» TASK DIRECTIONS
Extract every line from the records below that contains the word "None".

» RECORDS FOR THE TASK
(** Modelled from the spec: [Job.cleanup] ([../job]) releases the slot
    and leaves the job Cleaned, from any state; it never throws, and a
    second call finds no slot to release. *)
Definition cleanup : M unit :=
  called Cleanup ;;;
  fun m =>
    match m.(slot) with
    | Some k =>
        (Ok tt, {| state := Cleaned; slot := None; free := k :: m.(free);
                   acquired := m.(acquired); released := S m.(released);
                   calls := m.(calls) |})
    | None =>
        (Ok tt, {| state := Cleaned; slot := None; free := m.(free);
                   acquired := m.(acquired); released := m.(released);
                   calls := m.(calls) |})
    end.

(** A provider with [n] free slots and no job yet. *)
Definition idle (n : nat) : machine :=
  {| state := Created; slot := None; free := seq 0 n; acquired := 0; released := 0;
     calls := [] |}.

End Engine.

Import Engine.

(** ** [router.post('/execute')] *)

Module Execute.

Record response := {
  status : Z;
  body : value
}.

(** [res.json(error)]: a rejection object is sent as it is; an [Error]
    instance has no enumerable property and serialises to [{}]. *)
Definition json (e : thrown) : value :=
  match e with
  | Rejected v => v
  | ErrorObject _ _ => Obj []
  end.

» ANSWER SPACE
        (Ok tt, {| state := Cleaned; slot := None; free := k :: m.(free);
    | None =>
        (Ok tt, {| state := Cleaned; slot := None; free := m.(free);
  {| state := Created; slot := None; free := seq 0 n; acquired := 0; released := 0;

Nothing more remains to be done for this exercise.